[OpenAFS] Windows cache rehashed...

Rodney M Dyer rmdyer@uncc.edu
Thu, 18 Dec 2003 18:53:27 -0500


Jeffrey and others,

Today I've found a way to easily reproduce the bug in the AFS Windows cache 
manager.  It shows up rather easily as a leak in the handle 
management.  The number of handles rises out of control as files are being 
copied from AFS to the local disk.  After the number of handles has risen 
beyond what is expected, if you run an application from AFS, then the 
startup time will take much longer than normal.  For example, our ProE 
application starts up in 40 seconds avg. starting with an empty 8192 Meg 
cache, but after the bug is reproduced, the time climbs to over 2 minutes.
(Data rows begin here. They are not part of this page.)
Lemma escapeFrom_run (run0 run b : jstring) :
  forallb isSpecial run = true ->
  escapeFrom run0 (run ++ b) = escapeFrom (rev run ++ run0) b.
Proof.
  revert run0. induction run as [|c run IH]; intros run0 H; [reflexivity|].
  simpl in H. apply andb_true_iff in H as [Hc H].
  simpl. rewrite Hc, (IH _ H), <- app_assoc. reflexivity.
Qed.

Lemma escapeFrom_plain_begin (run b : jstring) :
  beginsPlain b -> escapeFrom run b = flush run ++ escapeFrom [] b.
Proof.
  intros [-> | [c [b' [-> Hc]]]]; simpl.
  - now rewrite app_nil_r.
  - now rewrite Hc.
Qed.

Lemma entityOf_long (c d : N) (r : jstring) :
  entityOf (c :: d :: r) = lit "undefined".
Proof.
  unfold entityOf, jstring_eqb.
  repeat match goal with
  | |- context [list_eq_dec ?f ?a ?b] =>
      destruct (list_eq_dec f a b); [discriminate|]
  end.
  reflexivity.
Qed.

End Escaping.

(** X14. What [escapeHtml] returns holds no less-than sign, no
    greater-than sign and no double quote, whatever it is given. *)
Theorem escapeHtml_no_markup :
  forall str, forallb inert (Client.escapeHtml str) = true.
Proof. intros str. apply escapeFrom_inert. Qed.

(** X15. On a text in which no two special units are neighbours,
    [escapeHtml] replaces each ampersand, less-than sign, greater-than
    sign and double quote by its entity and keeps every other unit. *)
Theorem escapeHtml_isolated_units :
  forall str,
    isolatedFrom false str = true ->
    Client.escapeHtml str = flat_map encodeUnit str.
Proof. intros str H. now apply (proj1 (escapeFrom_isolated str)). Qed.

Lemma escapeHtml_isolated_units_witness :
  Client.escapeHtml (lit "Tom & Jerry <3")
  = lit "Tom &amp; Jerry &lt;3".
Proof.
  exact (escapeHtml_isolated_units (lit "Tom & Jerry <3") eq_refl).
Defined.

(** X16. A run of two or more special units is one match of the
    expression and no key of the table of entities: [escapeHtml] puts the
    text undefined in its place, and escapes what comes before the run and
    what comes after it on their own. *)
Theorem escapeHtml_run_undefined :
  forall a run b,
    endsPlain a -> beginsPlain b ->
    forallb Client.isSpecial run = true ->
    (2 <= List.length run)%nat ->
    Client.escapeHtml (a ++ run ++ b)
    = Client.escapeHtml a ++ lit "undefined" ++ Client.escapeHtml b.
Proof.
  intros a run b Ha Hb Hrun Hlen. unfold Client.escapeHtml.
  assert (R : forall run0, run0 = [] ->
                Client.escapeFrom run0 (run ++ b)
                = lit "undefined" ++ Client.escapeFrom [] b).
  { intros run0 ->. rewrite (escapeFrom_run [] run b Hrun), app_nil_r.
    rewrite (escapeFrom_plain_begin _ b Hb). f_equal.
    destruct run as [|c [|d r]]; simpl in Hlen; try lia.
    assert (E : exists x y t, rev (c :: d :: r) = x :: y :: t).
    { destruct (rev (c :: d :: r)) as [|x [|y t]] eqn:E.
      - apply (f_equal (@List.length N)) in E. rewrite length_rev in E.
        discriminate.
      - apply (f_equal (@List.length N)) in E. rewrite length_rev in E.
        simpl in E. lia.
      - now exists x, y, t. }
    destruct E as [x [y [t E]]]. rewrite E. unfold Client.flush.
    rewrite <- E, rev_involutive. apply entityOf_long. }
  destruct Ha as [-> | [a' [c [-> Hc]]]].
  - simpl. now apply R.
  - rewrite (escapeFrom_plain_end a' c [] (run ++ b) Hc).
    f_equal. now apply R.
Qed.

Lemma escapeHtml_run_undefined_witness :
  Client.escapeHtml (lit "a" ++ [Client.LT; Client.LT] ++ lit "b")
  = lit "aundefinedb".
Proof.
  apply (escapeHtml_run_undefined (lit "a") [Client.LT; Client.LT] (lit "b")).
  - right. exists [], 97%N. split; reflexivity.
  - right. exists 98%N, []. split; reflexivity.
  - reflexivity.
  - simpl. lia.
Defined.

(* ================================================================== *)
(** * The page in the browser *)
(* ================================================================== *)

Section ViewLemmas.

Import Client.

Lemma besidesNotes_refl (v : View) : besidesNotes v v.
Proof. repeat split. Qed.

Lemma besidesNotes_trans (a b c : View) :
  besidesNotes a b -> besidesNotes b c -> besidesNotes a c.
Proof.
  unfold besidesNotes. intros H1 H2.
  repeat match goal with H : _ /\ _ |- _ => destruct H end.
  repeat split; congruence.
Qed.

Lemma besidesResults_refl (v : View) : besidesResults v v.
Proof. repeat split. Qed.

Lemma besidesResults_trans (a b c : View) :
  besidesResults a b -> besidesResults b c -> besidesResults a c.
Proof.
  unfold besidesResults. intros H1 H2.
  repeat match goal with H : _ /\ _ |- _ => destruct H end.
  repeat split; congruence.
Qed.

(** A relation that holds from view to view through both parts of a
    sequence holds through the sequence. *)
Lemma andThen_keeps {A B} (R : View -> View -> Prop)
                    (m : act A) (k : A -> act B) :
  (forall a b c, R a b -> R b c -> R a c) ->
  (forall v, R v (fst (m v))) ->
  (forall a v, R v (fst (k a v))) ->
  forall v, R v (fst (andThen m k v)).
Proof.
  intros Ht Hm Hk v. unfold andThen.
  pose proof (Hm v) as H. destruct (m v) as [v' [e|a]]; simpl in *;
    [exact H|].
  exact (Ht _ _ _ H (Hk a v')).
Qed.

Lemma lift_keeps {A} (R : View -> View -> Prop) (r : result A) :
  (forall v, R v v) -> forall v, R v (fst (lift r v)).
Proof. intros H v. apply H. Qed.

Lemma pills_keeps (c : Container) (arr : JValue) (label : string) (v : View) :
  besidesNotes v (fst (pills c arr label v)).
Proof.
  unfold pills, andThen, update, pure, raise.
  destruct arr as [| |b|z|s|items|props|name arity]; simpl;
    try solve [destruct c; repeat split].
  - destruct s; simpl; destruct c; repeat split.
  - destruct items; simpl; destruct c; repeat split.
  - destruct (falsy (Notes.lookupProp props (lit "length"))); simpl;
      destruct c; repeat split.
  - destruct (Z.eqb arity 0); simpl; destruct c; repeat split.
Qed.

Lemma pills_returns (c : Container) (arr : JValue) (label : string) (v : View) :
  pillsThrow arr = false -> snd (pills c arr label v) = inr tt.
Proof.
  unfold pills, andThen, update, pure, raise, pillsThrow.
  destruct arr as [| |b|z|s|items|props|name arity]; simpl; try reflexivity.
  - now destruct s.
  - now destruct items.
  - intros H. apply negb_false_iff in H. now rewrite H.
  - intros H. apply negb_false_iff in H. now rewrite H.
Qed.

Lemma renderNotes_keeps (notes : JValue) (v : View) :
  besidesNotes v (fst (renderNotes notes v)).
Proof.
  revert v. unfold renderNotes.
  repeat (apply andThen_keeps;
          [exact besidesNotes_trans
          | first [ intros v; apply lift_keeps; exact besidesNotes_refl
                  | intros v; apply pills_keeps ]
          | intros ? ]).
  intros v. repeat split.
Qed.

Lemma renderNotes_shows (notes : JValue) (v : View) :
  snd (renderNotes notes v) = inr tt ->
  notes_hidden (fst (renderNotes notes v)) = false.
Proof.
  unfold renderNotes, andThen, lift.
  destruct (Notes.getProp notes "top") as [e|t]; [discriminate|].
  destruct (pills NotesTop t "Top" v) as [v1 [e|[]]]; [discriminate|].
  destruct (Notes.getProp notes "middle") as [e|m]; [discriminate|].
  destruct (pills NotesMiddle m "Middle" v1) as [v2 [e|[]]]; [discriminate|].
  destruct (Notes.getProp notes "base") as [e|b]; [discriminate|].
  destruct (pills NotesBase b "Base" v2) as [v3 [e|[]]]; [discriminate|].
  reflexivity.
Qed.

Lemma renderNotes_returns (notes : JValue) (v : View) :
  renderable notes = true -> snd (renderNotes notes v) = inr tt.
Proof.
  unfold renderable. intros H.
  apply andb_true_iff in H as [H H3]. apply andb_true_iff in H as [H H2].
  apply andb_true_iff in H as [H0 H1].
  apply negb_true_iff in H1, H2, H3.
  assert (D1 : notes <> JUndefined) by (intros ->; discriminate).
  assert (D2 : notes <> JNull) by (intros ->; discriminate).
  unfold renderNotes, andThen, lift.
  rewrite !(getProp_optProp notes _ D1 D2).
  pose proof (pills_returns NotesTop _ "Top" v H1) as P1.
  destruct (pills NotesTop (Notes.optProp notes "top") "Top" v) as [v1 r1].
  simpl in P1. subst r1.
  pose proof (pills_returns NotesMiddle _ "Middle" v1 H2) as P2.
  destruct (pills NotesMiddle (Notes.optProp notes "middle") "Middle" v1)
    as [v2 r2].
  simpl in P2. subst r2.
  pose proof (pills_returns NotesBase _ "Base" v2 H3) as P3.
  destruct (pills NotesBase (Notes.optProp notes "base") "Base" v2) as [v3 r3].
  simpl in P3. subst r3. reflexivity.
Qed.

End ViewLemmas.

Section PageLemmas.

Import Client.

Variable fetch : jstring -> jstring -> result FetchResponse.
Variable JSON_stringify : JValue -> jstring.
Variable toText : JValue -> jstring.

Lemma postJSON_replyTo (url : string) (body : JValue) (v : View) :
  postJSON fetch JSON_stringify url body v
  = (record (lit url) (JSON_stringify body) v,
     replyTo fetch JSON_stringify url body).
Proof. reflexivity. Qed.

Lemma cardOf_defined (s : JValue) :
  defined s = true -> exists html, cardOf toText s = inr html.
Proof.
  intros H. unfold cardOf.
  rewrite !getProp_optProp by (intros ->; discriminate).
  now eexists.
Qed.

Lemma mapM_cardOf_defined (items : list JValue) :
  forallb defined items = true ->
  exists htmls, Notes.mapM (cardOf toText) items = inr htmls
                /\ List.length htmls = List.length items.
Proof.
  induction items as [|s items IH]; intros H; [now exists []|].
  simpl in H. apply andb_true_iff in H as [H1 H2].
  destruct (cardOf_defined s H1) as [html Hs].
  destruct (IH H2) as [htmls [Hm Hl]].
  exists (html :: htmls). simpl. rewrite Hs. step. rewrite Hm. step.
  split; [reflexivity | now rewrite Hl].
Qed.

Lemma appendCards_keeps (items : list JValue) (v : View) :
  besidesResults v (fst (appendCards toText items v)).
Proof.
  revert v. induction items as [|s items IH]; intros v.
  - repeat split.
  - simpl. revert v.
    apply andThen_keeps;
      [exact besidesResults_trans
      | intros v; apply lift_keeps; exact besidesResults_refl
      | intros html].
    apply andThen_keeps;
      [exact besidesResults_trans | intros v; repeat split | intros _; exact IH].
Qed.

Lemma renderResults_keeps (suggestions : JValue) (v : View) :
  besidesResults v (fst (renderResults toText suggestions v)).
Proof.
  revert v. unfold renderResults.
  apply andThen_keeps;
    [exact besidesResults_trans | intros v; repeat split | intros _].
  apply andThen_keeps;
    [exact besidesResults_trans | | intros _ v; repeat split].
  intros v. destruct suggestions; try (repeat split; fail);
    apply appendCards_keeps.
Qed.

Lemma appendCards_all (items : list JValue) (htmls : list jstring) :
  Notes.mapM (cardOf toText) items = inr htmls ->
  forall v, appendCards toText items v = (setCards (cards v ++ htmls) v, inr tt).
Proof.
  revert htmls. induction items as [|s items IH]; intros htmls H v.
  - injection H as <-. destruct v. simpl. unfold pure, setCards. simpl.
    now rewrite app_nil_r.
  - simpl in H. destruct (cardOf toText s) as [e|html] eqn:Es; [discriminate|].
    unfold bind in H.
    destruct (Notes.mapM (cardOf toText) items) as [e|rest] eqn:Em;
      [discriminate|].
    injection H as <-.
    simpl. unfold andThen, lift, update. rewrite Es.
    rewrite (IH rest eq_refl). destruct v. unfold setCards. simpl.
    now rewrite <- app_assoc.
Qed.

Lemma renderResults_all (items : list JValue) (htmls : list jstring) (v : View) :
  Notes.mapM (cardOf toText) items = inr htmls ->
  renderResults toText (JArr items) v
  = (setResultsHidden false (setCards htmls v), inr tt).
Proof.
  intros H. unfold renderResults, andThen, update.
  rewrite (appendCards_all items htmls H). destruct v. reflexivity.
Qed.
To reproduce the problem, use the following settings...

      Windows XP SP1, 1 Gig RAM, P4 3.0 Gig, 100 MBit connectivity
      OpenAFS 1.2.10
      Cache size:  8192
      Chunk size:  32K
      Status Entries:  1000
      Background Threads: 6
      Service Threads: 8

*  Make a temporary directory to copy some files to...

      c:\>mkdir "c:\temp\test"

*  Change into the temporary folder...

      c:\>cd "c:\temp\test"

*  Make sure you start with a fresh cache...

      c:\>net stop "IBM AFS Client"
      c:\>del "c:\afscache"

           Note:  It may take some time here before the AFS service let's 
go of the cache, keep trying the delete until the file is gone.  (I'm not 
sure why it takes so long sometimes for AFS to shutdown.  It's probably the 
same problem that manifests the handle leak.)

      c:\>net start "IBM AFS Client"


*  Now bring up the task manager and select the columns for 
"afsd_service.exe" handles, etc., using the view->select columns menu.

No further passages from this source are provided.